YOUR GOAL:
Take the entries that follow and return exactly the lines from the one holding "if negb (rp_status" through the one holding "is awaited first, then", both included. Nothing else is needed.

** Opening PROVIDED ENTRIES block **

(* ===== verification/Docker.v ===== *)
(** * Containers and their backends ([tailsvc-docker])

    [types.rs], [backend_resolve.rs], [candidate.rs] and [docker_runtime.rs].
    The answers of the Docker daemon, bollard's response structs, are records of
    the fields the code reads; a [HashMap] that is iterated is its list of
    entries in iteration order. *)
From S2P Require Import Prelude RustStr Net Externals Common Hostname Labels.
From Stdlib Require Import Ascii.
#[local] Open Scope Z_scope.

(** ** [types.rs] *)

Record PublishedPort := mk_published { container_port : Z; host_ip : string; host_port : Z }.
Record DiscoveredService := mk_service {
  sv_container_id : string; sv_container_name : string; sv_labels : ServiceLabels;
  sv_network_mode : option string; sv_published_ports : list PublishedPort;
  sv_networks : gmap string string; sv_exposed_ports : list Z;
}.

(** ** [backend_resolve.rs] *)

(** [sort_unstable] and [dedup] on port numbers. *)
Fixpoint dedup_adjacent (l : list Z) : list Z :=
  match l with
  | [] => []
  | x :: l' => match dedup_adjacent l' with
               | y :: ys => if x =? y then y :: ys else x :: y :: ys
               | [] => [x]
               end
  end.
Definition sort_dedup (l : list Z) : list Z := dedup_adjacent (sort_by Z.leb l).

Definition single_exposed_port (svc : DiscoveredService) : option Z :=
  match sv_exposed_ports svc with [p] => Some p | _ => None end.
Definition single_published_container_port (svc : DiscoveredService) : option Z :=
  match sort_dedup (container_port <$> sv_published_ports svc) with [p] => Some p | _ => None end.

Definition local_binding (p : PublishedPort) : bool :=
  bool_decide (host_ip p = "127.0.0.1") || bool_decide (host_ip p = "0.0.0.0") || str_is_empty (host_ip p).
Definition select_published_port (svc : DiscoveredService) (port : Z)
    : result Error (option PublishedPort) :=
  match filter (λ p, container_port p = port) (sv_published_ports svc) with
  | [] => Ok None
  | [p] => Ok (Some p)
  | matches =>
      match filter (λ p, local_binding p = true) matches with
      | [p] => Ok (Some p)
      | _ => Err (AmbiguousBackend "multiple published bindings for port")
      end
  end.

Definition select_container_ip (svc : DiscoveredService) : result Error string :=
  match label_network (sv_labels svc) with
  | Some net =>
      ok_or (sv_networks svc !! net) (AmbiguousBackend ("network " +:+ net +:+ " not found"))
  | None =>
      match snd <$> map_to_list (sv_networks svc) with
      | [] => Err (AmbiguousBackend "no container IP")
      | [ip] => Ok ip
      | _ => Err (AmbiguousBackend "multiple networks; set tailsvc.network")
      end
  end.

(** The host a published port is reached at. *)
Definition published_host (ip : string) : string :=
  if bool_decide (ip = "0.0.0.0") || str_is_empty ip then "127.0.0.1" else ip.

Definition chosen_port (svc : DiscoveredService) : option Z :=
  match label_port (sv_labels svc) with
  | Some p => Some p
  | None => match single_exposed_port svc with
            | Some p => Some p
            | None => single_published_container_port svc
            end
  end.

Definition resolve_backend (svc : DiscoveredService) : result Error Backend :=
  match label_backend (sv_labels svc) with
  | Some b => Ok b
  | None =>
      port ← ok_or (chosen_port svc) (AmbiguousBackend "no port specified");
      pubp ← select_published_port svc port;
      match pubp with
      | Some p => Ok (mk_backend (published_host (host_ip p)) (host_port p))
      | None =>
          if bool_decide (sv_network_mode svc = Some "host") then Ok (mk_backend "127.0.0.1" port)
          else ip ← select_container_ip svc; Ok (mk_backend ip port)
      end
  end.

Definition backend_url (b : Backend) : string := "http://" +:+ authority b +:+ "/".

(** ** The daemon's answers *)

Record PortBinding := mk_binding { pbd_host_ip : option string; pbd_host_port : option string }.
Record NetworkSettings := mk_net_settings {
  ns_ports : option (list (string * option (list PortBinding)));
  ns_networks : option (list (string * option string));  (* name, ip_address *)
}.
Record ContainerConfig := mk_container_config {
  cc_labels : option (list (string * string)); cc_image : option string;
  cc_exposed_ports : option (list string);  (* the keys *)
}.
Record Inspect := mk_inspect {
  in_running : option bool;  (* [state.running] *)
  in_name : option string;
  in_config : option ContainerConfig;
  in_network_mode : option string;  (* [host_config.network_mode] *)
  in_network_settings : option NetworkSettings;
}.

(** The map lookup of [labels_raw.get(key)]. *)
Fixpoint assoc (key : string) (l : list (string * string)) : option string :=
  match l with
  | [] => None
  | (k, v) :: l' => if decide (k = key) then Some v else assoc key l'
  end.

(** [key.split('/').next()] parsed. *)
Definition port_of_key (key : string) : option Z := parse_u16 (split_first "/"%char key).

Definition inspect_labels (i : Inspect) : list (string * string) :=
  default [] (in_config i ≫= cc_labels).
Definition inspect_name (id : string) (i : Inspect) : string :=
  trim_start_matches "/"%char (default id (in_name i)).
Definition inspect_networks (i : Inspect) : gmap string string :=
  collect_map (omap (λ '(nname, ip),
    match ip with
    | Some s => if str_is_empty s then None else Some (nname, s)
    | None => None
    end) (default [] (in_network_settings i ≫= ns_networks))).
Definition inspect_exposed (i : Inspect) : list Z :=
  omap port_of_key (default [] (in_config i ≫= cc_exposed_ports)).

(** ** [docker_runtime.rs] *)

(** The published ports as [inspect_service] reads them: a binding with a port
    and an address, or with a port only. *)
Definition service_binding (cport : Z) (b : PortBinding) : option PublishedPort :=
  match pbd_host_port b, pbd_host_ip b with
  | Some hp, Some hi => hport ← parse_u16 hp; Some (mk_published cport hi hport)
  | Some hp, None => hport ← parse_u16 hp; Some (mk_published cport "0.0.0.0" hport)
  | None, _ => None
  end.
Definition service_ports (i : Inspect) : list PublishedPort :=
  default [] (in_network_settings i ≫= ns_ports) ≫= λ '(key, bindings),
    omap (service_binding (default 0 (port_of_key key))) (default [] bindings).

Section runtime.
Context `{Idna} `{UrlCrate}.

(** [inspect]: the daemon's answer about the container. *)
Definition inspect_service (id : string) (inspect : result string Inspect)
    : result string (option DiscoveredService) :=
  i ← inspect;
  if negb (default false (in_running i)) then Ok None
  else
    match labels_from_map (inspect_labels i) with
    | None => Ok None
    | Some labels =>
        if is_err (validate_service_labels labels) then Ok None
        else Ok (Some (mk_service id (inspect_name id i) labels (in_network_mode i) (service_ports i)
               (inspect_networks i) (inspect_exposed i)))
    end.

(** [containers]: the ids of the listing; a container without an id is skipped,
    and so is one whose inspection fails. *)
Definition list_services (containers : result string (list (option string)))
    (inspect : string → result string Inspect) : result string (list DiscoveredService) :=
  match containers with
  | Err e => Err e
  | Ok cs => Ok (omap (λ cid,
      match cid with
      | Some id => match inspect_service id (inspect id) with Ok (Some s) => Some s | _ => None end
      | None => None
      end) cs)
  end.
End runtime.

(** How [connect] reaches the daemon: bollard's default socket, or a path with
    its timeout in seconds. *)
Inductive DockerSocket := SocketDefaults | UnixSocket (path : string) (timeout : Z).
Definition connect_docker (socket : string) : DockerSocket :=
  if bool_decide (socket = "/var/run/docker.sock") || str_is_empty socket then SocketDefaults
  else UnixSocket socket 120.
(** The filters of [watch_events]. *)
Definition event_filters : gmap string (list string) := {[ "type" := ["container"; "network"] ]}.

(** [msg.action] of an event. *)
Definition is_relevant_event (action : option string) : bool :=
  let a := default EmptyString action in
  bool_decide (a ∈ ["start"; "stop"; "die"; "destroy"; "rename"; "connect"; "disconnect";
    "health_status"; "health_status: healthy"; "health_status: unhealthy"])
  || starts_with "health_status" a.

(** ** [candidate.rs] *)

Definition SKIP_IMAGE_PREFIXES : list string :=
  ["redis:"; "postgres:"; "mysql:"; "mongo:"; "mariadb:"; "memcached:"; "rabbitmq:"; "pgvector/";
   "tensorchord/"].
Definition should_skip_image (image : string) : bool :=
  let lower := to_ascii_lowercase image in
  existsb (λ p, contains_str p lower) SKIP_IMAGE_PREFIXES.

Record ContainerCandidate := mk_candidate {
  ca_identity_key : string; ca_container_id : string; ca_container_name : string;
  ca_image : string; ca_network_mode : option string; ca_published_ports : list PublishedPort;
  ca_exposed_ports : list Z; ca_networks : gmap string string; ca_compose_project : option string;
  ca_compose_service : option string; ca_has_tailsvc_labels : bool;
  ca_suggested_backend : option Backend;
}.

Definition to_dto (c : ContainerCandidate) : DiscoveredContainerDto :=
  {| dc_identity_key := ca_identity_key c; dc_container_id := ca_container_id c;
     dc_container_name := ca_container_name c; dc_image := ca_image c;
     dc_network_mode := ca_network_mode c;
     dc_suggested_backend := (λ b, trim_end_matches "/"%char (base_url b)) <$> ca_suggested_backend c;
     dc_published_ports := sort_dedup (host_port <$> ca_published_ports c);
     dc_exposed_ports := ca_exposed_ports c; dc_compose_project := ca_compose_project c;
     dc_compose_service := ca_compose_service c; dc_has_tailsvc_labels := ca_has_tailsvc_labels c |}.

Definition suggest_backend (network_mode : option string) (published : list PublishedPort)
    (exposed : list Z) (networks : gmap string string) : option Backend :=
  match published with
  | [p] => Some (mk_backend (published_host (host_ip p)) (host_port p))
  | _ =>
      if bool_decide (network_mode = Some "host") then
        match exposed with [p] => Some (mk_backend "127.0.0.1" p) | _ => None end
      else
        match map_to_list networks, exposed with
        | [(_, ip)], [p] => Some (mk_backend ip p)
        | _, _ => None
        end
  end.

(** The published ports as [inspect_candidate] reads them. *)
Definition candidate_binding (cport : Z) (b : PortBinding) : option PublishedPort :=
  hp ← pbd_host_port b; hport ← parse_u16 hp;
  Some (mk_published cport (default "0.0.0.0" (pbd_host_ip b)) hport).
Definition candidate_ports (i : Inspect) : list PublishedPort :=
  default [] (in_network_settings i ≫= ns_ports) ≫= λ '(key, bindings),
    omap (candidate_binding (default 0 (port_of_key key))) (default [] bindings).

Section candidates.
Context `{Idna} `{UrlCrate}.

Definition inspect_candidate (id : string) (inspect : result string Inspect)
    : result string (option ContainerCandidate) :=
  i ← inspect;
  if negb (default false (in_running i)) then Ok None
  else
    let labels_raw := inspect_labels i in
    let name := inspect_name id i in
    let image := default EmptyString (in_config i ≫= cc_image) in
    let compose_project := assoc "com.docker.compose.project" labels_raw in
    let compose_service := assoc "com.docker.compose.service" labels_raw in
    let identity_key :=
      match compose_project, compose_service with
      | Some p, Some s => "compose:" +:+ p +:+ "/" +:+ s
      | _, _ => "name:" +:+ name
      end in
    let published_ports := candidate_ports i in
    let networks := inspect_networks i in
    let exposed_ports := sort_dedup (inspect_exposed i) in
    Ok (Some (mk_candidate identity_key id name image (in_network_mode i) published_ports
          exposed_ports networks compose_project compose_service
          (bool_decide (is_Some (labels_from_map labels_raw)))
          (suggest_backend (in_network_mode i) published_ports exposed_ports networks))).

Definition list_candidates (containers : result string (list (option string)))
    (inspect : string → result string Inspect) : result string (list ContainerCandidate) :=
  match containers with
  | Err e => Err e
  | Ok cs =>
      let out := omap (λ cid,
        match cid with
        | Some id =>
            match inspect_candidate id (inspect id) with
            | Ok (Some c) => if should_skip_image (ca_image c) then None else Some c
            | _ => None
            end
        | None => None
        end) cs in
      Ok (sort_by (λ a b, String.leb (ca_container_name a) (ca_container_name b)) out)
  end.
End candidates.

** Closing PROVIDED ENTRIES block **
** Opening PROVIDED ENTRIES block **

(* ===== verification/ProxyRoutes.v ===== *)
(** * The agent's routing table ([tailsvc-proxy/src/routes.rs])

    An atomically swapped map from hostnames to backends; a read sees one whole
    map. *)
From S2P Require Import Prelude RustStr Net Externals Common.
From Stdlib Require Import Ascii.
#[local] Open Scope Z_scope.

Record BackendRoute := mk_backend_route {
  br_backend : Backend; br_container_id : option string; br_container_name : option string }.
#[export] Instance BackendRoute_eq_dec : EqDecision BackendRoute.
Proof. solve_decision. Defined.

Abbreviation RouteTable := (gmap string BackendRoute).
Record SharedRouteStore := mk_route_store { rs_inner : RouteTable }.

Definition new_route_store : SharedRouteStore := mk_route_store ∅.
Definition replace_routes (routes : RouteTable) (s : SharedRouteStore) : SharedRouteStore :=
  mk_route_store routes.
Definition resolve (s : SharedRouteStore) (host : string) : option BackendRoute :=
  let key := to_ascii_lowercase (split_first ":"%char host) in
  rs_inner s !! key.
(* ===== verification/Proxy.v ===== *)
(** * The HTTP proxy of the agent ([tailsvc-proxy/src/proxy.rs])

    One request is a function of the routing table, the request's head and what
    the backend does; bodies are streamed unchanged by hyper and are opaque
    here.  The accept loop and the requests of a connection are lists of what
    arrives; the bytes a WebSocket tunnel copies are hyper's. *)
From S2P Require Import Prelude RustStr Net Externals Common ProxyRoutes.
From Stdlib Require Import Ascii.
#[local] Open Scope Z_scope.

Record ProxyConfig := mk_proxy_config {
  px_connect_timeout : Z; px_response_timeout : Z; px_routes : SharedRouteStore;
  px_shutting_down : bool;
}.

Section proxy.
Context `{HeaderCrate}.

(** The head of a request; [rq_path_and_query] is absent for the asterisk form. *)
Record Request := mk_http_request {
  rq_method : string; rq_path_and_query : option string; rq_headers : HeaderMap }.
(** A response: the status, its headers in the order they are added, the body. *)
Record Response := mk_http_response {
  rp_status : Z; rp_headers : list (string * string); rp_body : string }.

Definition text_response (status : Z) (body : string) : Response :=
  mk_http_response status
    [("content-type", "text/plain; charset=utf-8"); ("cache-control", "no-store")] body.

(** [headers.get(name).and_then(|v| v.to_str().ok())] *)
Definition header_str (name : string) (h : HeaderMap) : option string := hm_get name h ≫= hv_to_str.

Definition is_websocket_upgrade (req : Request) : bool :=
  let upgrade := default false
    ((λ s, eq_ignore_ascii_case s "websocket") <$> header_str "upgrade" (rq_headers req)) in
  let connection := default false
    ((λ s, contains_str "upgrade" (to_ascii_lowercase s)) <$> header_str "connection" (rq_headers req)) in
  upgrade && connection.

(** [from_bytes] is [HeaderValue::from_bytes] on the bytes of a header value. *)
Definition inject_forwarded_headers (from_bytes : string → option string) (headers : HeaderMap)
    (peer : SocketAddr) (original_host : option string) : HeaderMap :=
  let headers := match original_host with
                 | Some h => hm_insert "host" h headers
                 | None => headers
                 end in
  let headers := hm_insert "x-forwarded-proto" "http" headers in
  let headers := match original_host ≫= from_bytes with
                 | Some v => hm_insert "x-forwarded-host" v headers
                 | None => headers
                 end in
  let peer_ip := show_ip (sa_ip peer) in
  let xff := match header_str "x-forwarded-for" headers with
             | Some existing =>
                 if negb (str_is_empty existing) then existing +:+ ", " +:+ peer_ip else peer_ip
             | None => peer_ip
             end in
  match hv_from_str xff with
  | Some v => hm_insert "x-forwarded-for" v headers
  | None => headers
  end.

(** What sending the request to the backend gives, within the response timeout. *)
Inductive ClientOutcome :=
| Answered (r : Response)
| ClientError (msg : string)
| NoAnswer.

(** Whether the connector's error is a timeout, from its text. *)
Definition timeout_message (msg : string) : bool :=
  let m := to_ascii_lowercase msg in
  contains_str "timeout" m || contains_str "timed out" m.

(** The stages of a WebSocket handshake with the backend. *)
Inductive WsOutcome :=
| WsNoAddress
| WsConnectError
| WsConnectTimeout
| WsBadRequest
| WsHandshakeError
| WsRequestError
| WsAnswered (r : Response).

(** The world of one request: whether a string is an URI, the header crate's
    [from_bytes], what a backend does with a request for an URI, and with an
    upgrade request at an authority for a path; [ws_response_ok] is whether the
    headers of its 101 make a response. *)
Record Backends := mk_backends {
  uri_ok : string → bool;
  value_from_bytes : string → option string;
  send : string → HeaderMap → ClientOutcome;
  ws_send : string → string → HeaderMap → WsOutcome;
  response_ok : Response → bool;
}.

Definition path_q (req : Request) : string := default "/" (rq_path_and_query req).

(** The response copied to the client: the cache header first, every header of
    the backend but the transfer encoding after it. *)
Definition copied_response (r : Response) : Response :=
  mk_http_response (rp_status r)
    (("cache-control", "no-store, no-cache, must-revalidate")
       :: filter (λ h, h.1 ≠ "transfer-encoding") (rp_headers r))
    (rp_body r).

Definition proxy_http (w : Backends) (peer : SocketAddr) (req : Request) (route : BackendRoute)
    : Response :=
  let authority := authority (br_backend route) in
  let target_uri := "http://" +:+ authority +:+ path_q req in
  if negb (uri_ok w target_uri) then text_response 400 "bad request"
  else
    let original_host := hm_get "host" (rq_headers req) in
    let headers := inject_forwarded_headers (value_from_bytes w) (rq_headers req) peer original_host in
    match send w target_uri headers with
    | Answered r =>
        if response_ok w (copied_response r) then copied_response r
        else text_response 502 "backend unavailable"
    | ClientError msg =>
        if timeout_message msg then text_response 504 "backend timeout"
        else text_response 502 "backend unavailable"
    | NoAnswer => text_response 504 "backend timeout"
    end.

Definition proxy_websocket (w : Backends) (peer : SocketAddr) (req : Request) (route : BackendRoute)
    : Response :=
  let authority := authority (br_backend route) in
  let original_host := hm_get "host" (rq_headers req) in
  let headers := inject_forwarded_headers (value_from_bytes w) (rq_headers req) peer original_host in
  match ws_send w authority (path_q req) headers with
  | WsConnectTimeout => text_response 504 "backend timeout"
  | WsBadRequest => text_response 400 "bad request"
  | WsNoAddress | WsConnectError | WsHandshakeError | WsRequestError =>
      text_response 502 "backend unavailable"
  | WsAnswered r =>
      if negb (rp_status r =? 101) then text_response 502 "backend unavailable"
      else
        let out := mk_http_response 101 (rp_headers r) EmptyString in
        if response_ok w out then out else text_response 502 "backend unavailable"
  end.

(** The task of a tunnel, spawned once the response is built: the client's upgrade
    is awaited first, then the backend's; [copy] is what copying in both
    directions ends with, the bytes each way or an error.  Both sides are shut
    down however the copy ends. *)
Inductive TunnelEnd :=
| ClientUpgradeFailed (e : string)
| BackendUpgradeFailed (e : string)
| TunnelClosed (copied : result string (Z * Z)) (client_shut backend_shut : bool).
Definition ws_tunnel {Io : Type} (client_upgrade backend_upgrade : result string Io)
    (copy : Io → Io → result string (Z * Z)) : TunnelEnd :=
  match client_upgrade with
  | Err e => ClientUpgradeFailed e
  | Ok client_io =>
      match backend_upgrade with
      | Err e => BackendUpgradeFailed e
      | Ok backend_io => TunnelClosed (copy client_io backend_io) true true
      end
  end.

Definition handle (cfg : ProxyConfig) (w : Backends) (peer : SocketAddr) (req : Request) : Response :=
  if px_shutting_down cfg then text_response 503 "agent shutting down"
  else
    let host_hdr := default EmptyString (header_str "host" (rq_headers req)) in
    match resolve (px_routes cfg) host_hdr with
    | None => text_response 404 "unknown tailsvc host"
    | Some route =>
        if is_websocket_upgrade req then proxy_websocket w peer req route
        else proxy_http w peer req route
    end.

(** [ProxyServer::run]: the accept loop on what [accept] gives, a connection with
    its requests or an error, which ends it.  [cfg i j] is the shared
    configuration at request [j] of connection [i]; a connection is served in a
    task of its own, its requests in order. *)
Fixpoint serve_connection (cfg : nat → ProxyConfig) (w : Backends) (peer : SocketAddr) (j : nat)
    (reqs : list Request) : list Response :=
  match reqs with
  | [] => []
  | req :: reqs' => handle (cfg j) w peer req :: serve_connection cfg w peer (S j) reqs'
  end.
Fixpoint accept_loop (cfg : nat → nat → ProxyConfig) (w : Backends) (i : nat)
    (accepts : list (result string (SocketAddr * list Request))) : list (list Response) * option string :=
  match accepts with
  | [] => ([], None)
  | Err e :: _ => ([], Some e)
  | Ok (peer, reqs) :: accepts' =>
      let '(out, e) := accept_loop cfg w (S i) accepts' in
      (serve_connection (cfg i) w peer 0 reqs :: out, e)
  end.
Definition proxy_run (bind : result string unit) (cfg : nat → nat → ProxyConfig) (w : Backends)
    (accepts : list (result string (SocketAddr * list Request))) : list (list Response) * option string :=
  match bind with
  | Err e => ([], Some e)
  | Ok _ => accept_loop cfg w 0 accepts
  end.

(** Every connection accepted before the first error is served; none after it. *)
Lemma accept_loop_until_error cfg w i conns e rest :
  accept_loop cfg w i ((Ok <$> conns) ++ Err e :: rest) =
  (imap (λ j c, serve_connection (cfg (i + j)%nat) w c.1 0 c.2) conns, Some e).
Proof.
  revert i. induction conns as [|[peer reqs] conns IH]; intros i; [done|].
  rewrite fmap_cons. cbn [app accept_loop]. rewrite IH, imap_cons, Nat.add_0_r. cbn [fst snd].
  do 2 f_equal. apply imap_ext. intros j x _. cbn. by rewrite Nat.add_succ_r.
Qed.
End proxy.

** Closing PROVIDED ENTRIES block **

RESULT OF THE TASK:
      if negb (rp_status r =? 101) then text_response 502 "backend unavailable"
      else
        let out := mk_http_response 101 (rp_headers r) EmptyString in
        if response_ok w out then out else text_response 502 "backend unavailable"
  end.

(** The task of a tunnel, spawned once the response is built: the client's upgrade
    is awaited first, then the backend's; [copy] is what copying in both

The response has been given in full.